« La vie a été cette chose contre laquelle j'ai lutté, mais la musique m'a toujours aidé à m'en sortir »

« La vie a été cette chose contre laquelle j'ai lutté, mais la musique m'a toujours aidé à m'en sortir »

Ellur ne savait pas si elle fêterait un jour son 25e anniversaire. Sur la pensive 'Lonelier Than Heaven', l'artiste née Ella McNamara revient sur les périodes sombres de santé mentale qui ont affecté ses relations, se demandant si elle passerait un jour le « un long chemin» à travers les adolescents qui lui ont été injustement nourris comme « jours de gloire ». En novembre, McNamara a eu 25 ans, marquant ce moment avec sa tradition annuelle : une lettre à elle-même, contenant des résolutions.

« La lettre de (2024) était : 'Je veux venir l'année prochaine et comprendre ce que je veux faire avec la musique' », raconte-t-elle. ZikNationen sirotant une bière au gingembre dans le pub Meandering Bear d'Halifax. « Maintenant, c'est la première année où je me sens vraiment (différente). J'avais l'habitude de ressentir cette panique, surtout en tant que jeune femme, parce qu'il y avait cette pression étrange et invisible de réussir avant 30 ans, parce que votre vie est finie – et ce n'est tellement pas vrai. J'ai enlevé cette pression moi-même. »

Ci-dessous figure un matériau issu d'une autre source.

Lemma getOwnProperty_sample_seq (len : nat) :
  forall a i,
    a <= i < a + len ->
    getOwnProperty
      (map (fun i => (sample_address i, entry_of (sample_address i) "TKN"))
         (seq a len))
      (sample_address i)
    = Some (entry_of (sample_address i) "TKN").
Proof.
  induction len as [|len IH]; intros a i Hi; [lia|].
  cbn [seq map getOwnProperty].
  destruct (String.eqb_spec (sample_address a) (sample_address i)) as [E|N].
  - apply sample_address_injective in E. now subst.
  - apply IH. assert (a <> i) by (intros ->; now apply N). lia.
Qed.

Lemma collect_sample (n i : nat) :
  i < n ->
  collectTokensWithBalance (sample_catalog n) [sample_address i]
  = inr ([("TKN - " ++ sample_address i)%string],
         [TokenOf (discovery (entry_of (sample_address i) "TKN"))]).
Proof.
  intro Hi. cbn [collectTokensWithBalance]. unfold get, sample_catalog.
  rewrite getOwnProperty_sample_seq by lia. reflexivity.
Qed.

(** The two slices of a catalog of 1002 tokens: the first thousand
    addresses, and the next one. *)
Lemma sample_slices_1002 :
  sliceOfTokensToDetect (sample_keys 1002)
  = [firstn 1000 (sample_keys 1002); [sample_address 1000]].
Proof.
  rewrite sliceOfTokensToDetect_eq, sample_keys_length. reflexivity.
Qed.

Lemma sample_first_of_first_slice :
  firstn 1 (firstn 1000 (sample_keys 1002)) = [sample_address 0].
Proof. reflexivity. Qed.

Lemma second_call_fails_env_within_batch (catalog : TokenList) :
  answers_within_batch (second_call_fails_env catalog).
Proof.
  intros past account tokensSlice balances.
  cbn [getBalancesInSingleCall second_call_fails_env].
  destruct (oracle_calls past); [|discriminate].
  intro H. injection H as <-.
  unfold Object_keys. rewrite map_map. cbn [fst]. rewrite map_id.
  intros a Ha. now apply (In_firstn 1).
Qed.

(** * Further properties *)

(** ** Every trace of the batch loop *)

Section LoopGrammar.

Context {imports : Imports}.
Variable env : Environment.
Variable this : Controller.
Variable tokenList : TokenList.

(** Whatever the environment answers, the loop leaves one of the traces
    of [loop_trace]. *)
Lemma run_forEachSlice_trace (slices : list (list string)) :
  forall past,
    loop_trace this tokenList slices
      (fst (run env past (forEachSlice this tokenList slices)))
      (snd (run env past (forEachSlice this tokenList slices))).
Proof.
  induction slices as [|s slices IH]; intro past; [constructor|].
  destruct (assetsContractController this) eqn:Hset.
  2:{ cbn [forEachSlice]. rewrite Hset. cbn. now constructor. }
  assert (Hset' : assetsContractController this <> None) by congruence.
  rewrite run_forEachSlice_cons by exact Hset'. cbv zeta.
  destruct (getBalancesInSingleCall env past (selectedAddress this) s)
    as [error|result].
  { cbn [fst snd]. now constructor. }
  unfold after, and_then, reconciled, reconcile. cbn [fst snd].
  destruct result as [balances|].
  2:{ cbn [run fst snd app].
      apply (loop_nothing_found this tokenList s slices None []);
        [exact Hset' | reflexivity | apply IH]. }
  destruct (collectTokensWithBalance tokenList (Object_keys balances))
    as [e|[details found]] eqn:Hc.
  { cbn [run fst snd]. now apply loop_unknown_key. }
  destruct found as [|t found].
  { cbn [length Nat.ltb Nat.leb run fst snd app].
    apply (loop_nothing_found this tokenList s slices (Some balances) details);
      [exact Hset' | exact Hc | apply IH]. }
  cbn [length Nat.ltb Nat.leb].
  destruct (_trackMetaMetricsEvent this) eqn:Htrack.
  2:{ cbn [run fst snd].
      apply (loop_no_hook this tokenList s slices (Some balances) details
               (t :: found)); auto; discriminate. }
  destruct (tokensController this) eqn:Hstore.
  2:{ cbn [run fst snd].
      apply (loop_no_store this tokenList s slices (Some balances) details
               (t :: found)); auto; try discriminate; congruence. }
  cbn [run].
  destruct (addDetectedTokens env _ (t :: found)) as [|e].
  - cbn [run fst snd app].
    apply (loop_stored this tokenList s slices (Some balances) details
             (t :: found)); auto; try discriminate; apply IH.
  - cbn [run fst snd].
    apply (loop_store_rejects this tokenList s slices (Some balances) details
             (t :: found)); auto; discriminate.
Qed.

End LoopGrammar.

Section LoopFacts.

Context {imports : Imports}.
Variable this : Controller.
Variable tokenList : TokenList.

(** The telemetry event that announces a store write. *)
Definition announcement (found : list TokenWithBalance) : MetricsEvent :=
  tokenDetectedEvent (map detail found).

Lemma discoveries_spec (result : option Balances) details found :
  discoveries tokenList result = inr (details, found) ->
  details = map detail found
  /\ Forall (fun t => exists key, found_under tokenList key t) found.
Proof.
  intro H. destruct result as [balances|]; cbn in H.
  - destruct (collectTokensWithBalance_spec tokenList _ _ _ H) as [Hall Hd].
    split; [exact Hd|].
    clear H Hd. induction Hall as [|key t keys found' Hkt _ IH];
      constructor; [|exact IH].
    now exists key.
  - injection H as <- <-. split; [reflexivity | constructor].
Qed.

Lemma loop_trace_counts slices evs out :
  loop_trace this tokenList slices evs out ->
  length (oracle_calls evs) <= length slices
  /\ catalog_reads evs = []
  /\ length (warnings evs) <= 1
  /\ length (store_writes evs) <= length (telemetry evs)
  /\ length (telemetry evs) <= length (oracle_calls evs)
  /\ Forall (fun w => w <> []) (store_writes evs).
Proof.
  induction 1; cbn [oracle_calls catalog_reads warnings store_writes
                    telemetry length];
    repeat match goal with
           | H : _ /\ _ |- _ => destruct H
           end;
    repeat split; auto; try lia.
Qed.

Cinq ans après son premier single « Reflection », la patience de McNamara continue de lui être très utile. Au fil de deux EP, « Moments » (2021) et « God Help Me Now » (2024), son indie-pop a continuellement pris son envol et s'est effilochée, se transformant en un son à la même table que Nieve Ella et Holly Humberstone. Il y a aussi des allusions aux guitares sages et errantes de The War On Drugs, qui apparaissent dans son prochain premier album « At Home In My Mind », une collection magistrale où McNamara prend le contrôle de ses capacités à la fois d'auteur-compositeur magique et de conteuse convaincante.

Pendant que la pluie de décembre s'abat sur Halifax, nous passons une heure avec McNamara à domicile. A côté se trouve The Piece Hall, la superbe salle extérieure de la ville d'une capacité de 5 500 places où elle a vu Boygenius et soutenu Embrace, le groupe lancé par son père Richard et son oncle Danny. Ses parents ont divorcé il y a 10 ans et elle vit avec sa mère depuis cinq ans, travaillant comme barista, femme de ménage et jardinière – pour n'en nommer que quelques-uns – tout en poursuivant inlassablement une carrière dans la musique.

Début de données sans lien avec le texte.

(** SerializeJSONProperty: [None] is the [undefined] that [undefined]
    itself serializes to.  A number that is not finite serializes to
    [null]. *)
Fixpoint serialize (v : JsValue) : option string :=
  match v with
  | JsUndefined => None
  | JsNull => Some "null"
  | JsBoolean true => Some "true"
  | JsBoolean false => Some "false"
  | JsNumber n => Some (if is_finite n then number_to_string n else "null")
  | JsString s => Some (quote s)
  | JsArray elems =>
      Some ("[" +:+ join "," (map (λ e, default "null" (serialize e)) elems) +:+ "]")
  | JsObject props =>
      Some ("{" +:+
            join ","
              (omap (λ kv, match kv with
                           | (k, v') => (λ t, quote k +:+ ":" +:+ t) <$> serialize v'
                           end) props)
            +:+ "}")
  end.

(** [JSON.stringify(value)]. *)
Definition stringify (v : JsValue) : option string := serialize v.

End JSON.

Local Close Scope Z_scope.

(** ** The three.js objects the component creates *)

Record Vector3 : Type := { vx : number; vy : number; vz : number }.

(** [mesh.rotation]: Euler angles in radians. *)
Record Euler : Type := { rot_x : number; rot_y : number; rot_z : number }.

(** The rotation of a new [Mesh]. *)
Definition Euler_default : Euler := {| rot_x := 0; rot_y := 0; rot_z := 0 |}.

(** The geometry constructors of the catalogue, with their arguments. *)
Inductive BufferGeometry : Type :=
| BoxGeometry (width height depth : number)
| SphereGeometry (radius : number) (widthSegments heightSegments : nat)
| PlaneGeometry (width height : number)
| ConeGeometry (radius height : number) (radialSegments : nat)
| CylinderGeometry (radiusTop radiusBottom height : number) (radialSegments : nat)
| TorusGeometry (radius tube : number) (radialSegments tubularSegments : nat)
| TorusKnotGeometry (radius tube : number) (tubularSegments radialSegments : nat)
| RingGeometry (innerRadius outerRadius : number) (thetaSegments : nat).

(** [needsUpdate = true] increments the material's [version]. *)
Record MeshPhongMaterial : Type := {
  mat_color : string;
  mat_wireframe : bool;
  mat_version : nat
}.

Record Mesh : Type := {
  mesh_geometry : nat;
  mesh_material : nat;
  mesh_rotation : Euler
}.

(** What a scene holds; the mesh is held by its index in the heap. *)
Inductive Object3D : Type :=
| AmbientLight (color : Z) (intensity : number)
| DirectionalLight (color : Z) (intensity : number) (position : Vector3)
| MeshObject (mesh : nat)
| AxesHelper (size : number)
| GridHelper (size divisions : nat) (color1 color2 : Z).

Record Scene : Type := {
  scene_background : option Z;
  scene_children : list Object3D
}.

(** [cam_projection] is the aspect ratio that the projection matrix was last
    computed from. *)
Record PerspectiveCamera : Type := {
  cam_fov : number;
  cam_aspect : number;
  cam_near : number;
  cam_far : number;
  cam_position : Vector3;
  cam_projection : number
}.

«Je ferais le ménage dans une maison et j'écrirais une chanson en même temps», réfléchit-elle. « La musique est littéralement la seule chose à laquelle je pouvais penser. Je préparais des sandwichs ou je prenais des pintes en pensant : 'Un jour, ça ne sera plus une chose.' C'est une chose maintenant, et c'est aussi bien. Les gens que vous rencontrez, les histoires que vous entendez : vous ne pouvez pas vraiment être écrivain sans vivre ces expériences.

Du côté irlandais de son père, 30 des cousins ​​de son propre père sont musiciens. « Il y a définitivement quelque chose dans le sang qui a besoin de chanter », reconnaît-elle. Néanmoins, les coups de guitare Britpop de son père sont autant d'inspiration que la carrière de sa mère en tant que professeur d'art. « Ma mère est une touche-à-tout », rayonne-t-elle. « Elle organise ces soirées de pleine conscience créative, une fois par mois, où les gens peuvent passer une soirée sans alcool… être dans l'instant présent, se connecter et se faire des amis. »

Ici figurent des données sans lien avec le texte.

(** C4: in every interleaving of the loop with [Stop], once [Stop] has
    returned the loop has exited, and whatever is scheduled afterwards the
    world stays as it is: no further [SetServers] call, no further gauge
    update. *)
Theorem C4_no_update_after_Stop c w0 acts s :
  run c acts (started w0) = Some s ->
  stop s = Returned ->
  loop s = Exited
  /\ quit_closed s = true
  /\ forall acts' s', run c acts' s = Some s' ->
       world s' = world s
       /\ servers (world s') = servers (world s)
       /\ metrics (world s') = metrics (world s)
       /\ calls (world s') = calls (world s).
Proof.
  intros Hrun Hstop.
  assert (Hinv : stop_invariant s).
  { eapply run_invariant; [|exact Hrun]. unfold stop_invariant. simpl.
    split; [reflexivity|discriminate]. }
  assert (Hloop : loop s = Exited).
  { unfold stop_invariant in Hinv. destruct (loop s); [|reflexivity].
    destruct Hinv as [_ Hn]. contradiction. }
  split; [exact Hloop|]. split.
  - clear Hinv. revert s Hrun Hstop Hloop.
    assert (Hq : forall acts s0 s, run c acts s0 = Some s ->
                   (loop s0 = Exited -> quit_closed s0 = true) ->
                   loop s = Exited -> quit_closed s = true).
    { clear. induction acts as [|a acts IH]; simpl; intros s0 s Hrun H0 Hl.
      - injection Hrun as <-. auto.
      - destruct (step c a s0) as [s1|] eqn:Hstep; [|discriminate].
        eapply IH; [exact Hrun| |exact Hl].
        unfold step in Hstep.
        destruct a; destruct (loop s0) eqn:Hl0; destruct (stop s0);
          try discriminate;
          repeat match type of Hstep with
                 | (if ?b then _ else _) = _ => destruct b eqn:?; try discriminate
                 end;
          injection Hstep as <-; cbn [loop quit_closed]; rewrite ?Hl0;
          auto; try discriminate. }
    intros s Hrun _ Hloop. eapply Hq; [exact Hrun| |exact Hloop].
    simpl. discriminate.
  - intros acts' s' Hrun'. destruct acts' as [|a acts']; simpl in Hrun'.
    + injection Hrun' as <-. repeat split.
    + now rewrite (stopped_is_final c a s Hloop Hstop) in Hrun'.
Qed.

Lemma C4_no_update_after_Stop_witness :
  exists s,
    run srvClient [LoopTick dnsUp; StopClose; LoopTick dnsDown; LoopQuit;
                   StopWaitReturns] (started emptyWorld) = Some s
    /\ stop s = Returned
    /\ loop s = Exited
    /\ run srvClient [LoopTick dnsUp] s = None.
Proof.
  eexists. split; [reflexivity|]. split; [reflexivity|].
  split.
  - refine (proj1 (C4_no_update_after_Stop srvClient emptyWorld
                     [LoopTick dnsUp; StopClose; LoopTick dnsDown; LoopQuit;
                      StopWaitReturns] _ eq_refl eq_refl)).
  - reflexivity.
Defined.

End CacheFacts.
(** ** More about the memcached client *)

Module CacheExtras.
Import GoStrings GoStringsFacts Cache CacheFacts.
Local Open Scope go_scope.

(** A sorted list is what [sort.Strings] returns for it. *)
Lemma Strings_sorted_id (l : list string) :
  StronglySorted le l -> Strings l = l.
Proof.
  intros Hs. apply sorted_unique; [apply Strings_sorted|exact Hs|].
  symmetry. apply Strings_perm.
Qed.

(** [SetServers] refusing the list: the cycle returns that error and the
    selector keeps its servers, but the gauge has already been set to the
    size of the refused list. *)
Theorem refused_list_still_sets_gauge c net w l e :
  resolve c net = inr l ->
  selector_SetServers net (Strings l) = Some e ->
  let r := updateMemcacheServers c net w in
  fst r = Some e
  /\ servers (snd r) = servers w
  /\ metrics (snd r) !! numServers c = Some (Z.of_nat (length l)).
Proof.
  intros Hres Hsel r. subst r. rewrite (update_resolved _ _ _ _ Hres).
  unfold installed. cbn [fst snd servers metrics]. rewrite Hsel.
  repeat split. apply lookup_insert_eq.
Qed.

Definition refusing : Network :=
  {| provider_Addresses := fun addrs => addrs;
     net_LookupSRV := fun _ _ _ => ("", [], None);
     selector_SetServers := fun _ => Some "lookup mc-9.svc.: no such host" |}.

Definition staticClient : memcachedClient :=
  {| client_Timeout := 100; client_MaxIdleConns := 16;
     serverList := ServerList; hostname := ""; service := "memcached";
     addresses := ["mc-9.svc.:11211"; "mc-1.svc.:11211"];
     numServers := "chunks" |}.

Lemma refused_list_still_sets_gauge_witness :
  let w := snd (updateMemcacheServers staticClient dnsUp emptyWorld) in
  let w' := snd (updateMemcacheServers staticClient refusing w) in
  servers w' = ["mc-1.svc.:11211"; "mc-9.svc.:11211"]
  /\ metrics w' !! "chunks" = Some 2%Z.
Proof.
  cbv zeta.
  destruct (refused_list_still_sets_gauge staticClient refusing
              (snd (updateMemcacheServers staticClient dnsUp emptyWorld))
              ["mc-9.svc.:11211"; "mc-1.svc.:11211"]
              "lookup mc-9.svc.: no such host" eq_refl eq_refl)
    as (_ & Hs & Hm).
  split; [rewrite Hs; reflexivity|exact Hm].
Defined.

(** After a cycle that returns no error, the selector's list is sorted and
    the client's gauge is its length. *)
Theorem successful_cycle_invariant c net w :
  fst (updateMemcacheServers c net w) = None ->
  let w' := snd (updateMemcacheServers c net w) in
  StronglySorted le (servers w')
  /\ metrics w' !! numServers c = Some (Z.of_nat (length (servers w'))).
Proof.
  intros Hok w'. subst w'. destruct (resolve c net) as [e|l] eqn:Hres.
  - rewrite (update_failed _ _ _ _ Hres) in Hok. discriminate.
  - rewrite (update_resolved _ _ _ _ Hres) in *. cbn [fst snd] in *.
    unfold installed. cbn [servers metrics]. rewrite Hok. split.
    + apply Strings_sorted.
    + rewrite Strings_length. apply lookup_insert_eq.
Qed.

Lemma successful_cycle_invariant_witness :
  metrics (snd (updateMemcacheServers staticClient dnsUp emptyWorld))
    !! "chunks" = Some 2%Z.
Proof.
  exact (proj2 (successful_cycle_invariant staticClient dnsUp emptyWorld eq_refl)).
Defined.

Lemma update_frame c net w :
  let w' := snd (updateMemcacheServers c net w) in
  log w' = log w
  /\ (forall name, name <> numServers c -> metrics w' !! name = metrics w !! name)
  /\ (exists made, calls w' = (calls w ++ made)%list)
  /\ (servers w' = servers w \/ StronglySorted le (servers w')).
Proof.
  intros w'. subst w'. destruct (resolve c net) as [e|l] eqn:Hres.
  - rewrite (update_failed _ _ _ _ Hres). cbn [snd log metrics calls servers].
    repeat split; eauto.
  - rewrite (update_resolved _ _ _ _ Hres). unfold installed.
    cbn [snd log metrics calls servers]. split; [reflexivity|]. split; [|split].
    + intros name Hne. now rewrite lookup_insert_ne.
    + eauto.
    + destruct (selector_SetServers net (Strings l)); [now left|].
      right. apply Strings_sorted.
Qed.

(** What a cycle never touches: the log, and the gauges of other names.
    Its calls are appended to those made before, and the selector's list is
    either the old one or a sorted one. *)
Theorem cycle_frame c net w :
  let w' := snd (updateMemcacheServers c net w) in
  log w' = log w
  /\ (forall name, name <> numServers c -> metrics w' !! name = metrics w !! name)
  /\ (exists made, calls w' = (calls w ++ made)%list)
  /\ (servers w' = servers w \/ StronglySorted le (servers w')).
Proof. apply update_frame. Qed.

(** Two cycles in a row that resolve the same addresses, in whatever
    order, and whose lists the selector accepts: the second changes neither
    the servers nor the gauges. *)
Theorem repeated_cycle_is_stable c net1 net2 w l1 l2 :
  resolve c net1 = inr l1 ->
  resolve c net2 = inr l2 ->
  Permutation l1 l2 ->
  selector_SetServers net1 (Strings l1) = None ->
  selector_SetServers net2 (Strings l2) = None ->
  let w1 := snd (updateMemcacheServers c net1 w) in
  let w2 := snd (updateMemcacheServers c net2 w1) in
  servers w2 = servers w1 /\ metrics w2 = metrics w1 /\ log w2 = log w1.
Proof.
  intros H1 H2 Hp Hs1 Hs2 w1 w2. subst w1 w2.
  rewrite (update_resolved _ _ _ _ H1), (update_resolved _ _ _ _ H2).
  unfold installed. cbn [snd servers metrics log]. rewrite Hs1, Hs2.
  rewrite (Strings_perm_eq _ _ Hp), (Permutation_length Hp).
  split; [reflexivity|]. split; [|reflexivity]. apply insert_insert_eq.
Qed.

Definition dnsShuffled : Network :=
  {| provider_Addresses := fun addrs => addrs;
     net_LookupSRV := fun _ _ _ => ("", [], None);
     selector_SetServers := fun _ => None |}.

Lemma repeated_cycle_is_stable_witness :
  let w1 := snd (updateMemcacheServers staticClient dnsUp emptyWorld) in
  let w2 := snd (updateMemcacheServers staticClient dnsShuffled w1) in
  servers w2 = servers w1 /\ metrics w2 = metrics w1 /\ log w2 = log w1.
Proof.
  apply (repeated_cycle_is_stable staticClient dnsUp dnsShuffled emptyWorld
           ["mc-1.svc.:11211"; "mc-9.svc.:11211"]
           ["mc-9.svc.:11211"; "mc-1.svc.:11211"] eq_refl eq_refl).
  - apply perm_swap.
  - reflexivity.
  - reflexivity.
Defined.

(** A resolution that is already sorted reaches [SetServers] as it is,
    duplicates included. *)
Theorem sorted_resolution_installed_verbatim c net w l :
  resolve c net = inr l ->
  StronglySorted le l ->
  calls (snd (updateMemcacheServers c net w))
  = (calls w ++ [resolveCall c;
                 CallGaugeSet (numServers c) (Z.of_nat (length l));
                 CallSetServers l])%list.
Proof.
  intros Hres Hs. rewrite (update_resolved _ _ _ _ Hres).
  unfold installed. cbn [snd calls]. now rewrite (Strings_sorted_id l Hs).
Qed.

Definition sortedClient : memcachedClient :=
  {| client_Timeout := 100; client_MaxIdleConns := 16;
     serverList := ServerList; hostname := ""; service := "memcached";
     addresses := ["a:1"; "a:1"; "b:1"]; numServers := "chunks" |}.

Lemma sorted_resolution_installed_verbatim_witness :
  calls (snd (updateMemcacheServers sortedClient dnsShuffled emptyWorld))
  = [CallResolve ["a:1"; "a:1"; "b:1"]; CallGaugeSet "chunks" 3;
     CallSetServers ["a:1"; "a:1"; "b:1"]].
Proof.
  apply (sorted_resolution_installed_verbatim sortedClient dnsShuffled
           emptyWorld ["a:1"; "a:1"; "b:1"] eq_refl).
  repeat constructor.
Defined.

(** *** The SRV branch *)

Lemma targets_same_endpoints (a b : list SRV) :
  map Target a = map Target b -> map Port a = map Port b ->
  targets a = targets b.
Proof.
  revert b. induction a as [|x a IH]; intros [|y b]; simpl; try discriminate.
  - reflexivity.
  - intros [= Ht Hts] [= Hp Hps]. unfold targets in *. simpl.
    rewrite Ht, Hp. f_equal. now apply IH.
Qed.

(** A client without addresses whose SRV lookup succeeds: one
    ["target:port"] per record goes (sorted) to [SetServers], the gauge is
    the number of records, and the records' priority and weight and the
    canonical name play no part. *)
Theorem srv_cycle_one_server_per_record c net w cname addrs :
  addresses c = [] ->
  net_LookupSRV net (service c) "tcp" (hostname c) = (cname, addrs, None) ->
  let w' := snd (updateMemcacheServers c net w) in
  metrics w' !! numServers c = Some (Z.of_nat (length addrs))
  /\ calls w'
     = (calls w ++
        [CallLookupSRV (service c) "tcp" (hostname c);
         CallGaugeSet (numServers c) (Z.of_nat (length addrs));
         CallSetServers
           (Strings (map (fun srv => Target srv +:+ ":" +:+ Itoa (Port srv))
                         addrs))])%list
  /\ forall net' cname' addrs',
       net_LookupSRV net' (service c) "tcp" (hostname c) = (cname', addrs', None) ->
       map Target addrs' = map Target addrs ->
       map Port addrs' = map Port addrs ->
       selector_SetServers net' = selector_SetServers net ->
       updateMemcacheServers c net' w = updateMemcacheServers c net w.
Proof.
  intros Hnil Hsrv w'. subst w'.
  assert (Hres : resolve c net = inr (targets addrs)).
  { unfold resolve. now rewrite Hnil, Hsrv. }
  assert (Hcall : resolveCall c = CallLookupSRV (service c) "tcp" (hostname c)).
  { unfold resolveCall. now rewrite Hnil. }
  rewrite (update_resolved _ _ _ _ Hres). unfold installed.
  cbn [snd metrics calls]. rewrite Hcall. unfold targets at 1 2.
  rewrite length_map. split; [apply lookup_insert_eq|]. split; [reflexivity|].
  intros net' cname' addrs' Hsrv' Ht Hp Hsel.
  assert (Hres' : resolve c net' = inr (targets addrs)).
  { unfold resolve. rewrite Hnil, Hsrv'.
    now rewrite (targets_same_endpoints _ _ Ht Hp). }
  rewrite (update_resolved _ _ _ _ Hres'). unfold installed, targets.
  rewrite Hsel, Hcall, !length_map. reflexivity.
Qed.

Inconsciemment, l'esprit de ces soirées de pleine conscience se reflète dans la propre communauté de fans de McNamara, un compte Instagram privé nommé @theellurclub. Elle l'a utilisé pour inviter 10 abonnés à jouer dans son clip « The Wheel ». Autrefois superfan elle-même, obsédée par The 1975 et achetant des affiches Skrillex chez HMV, elle souhaite créer une atmosphère centrée sur la connexion humaine et la détente.

« Il y a un vertige général avec tout », précise-t-elle. « Même si vous êtes un adulte, vous avez juste une heure pour être excité, parce que c'est ce que je ressentais en allant à des concerts. Nous sommes tous liés par une chose en commun… tant que c'est (se connecter avec) une personne, je fais quelque chose de bien. Je recherche cela plus que la Pyramid Stage à Glastonbury. »

« J'avais l'habitude de ressentir cette panique, parce qu'il y avait cette pression étrange et invisible de réussir avant 30 ans. J'ai éliminé cette pression moi-même »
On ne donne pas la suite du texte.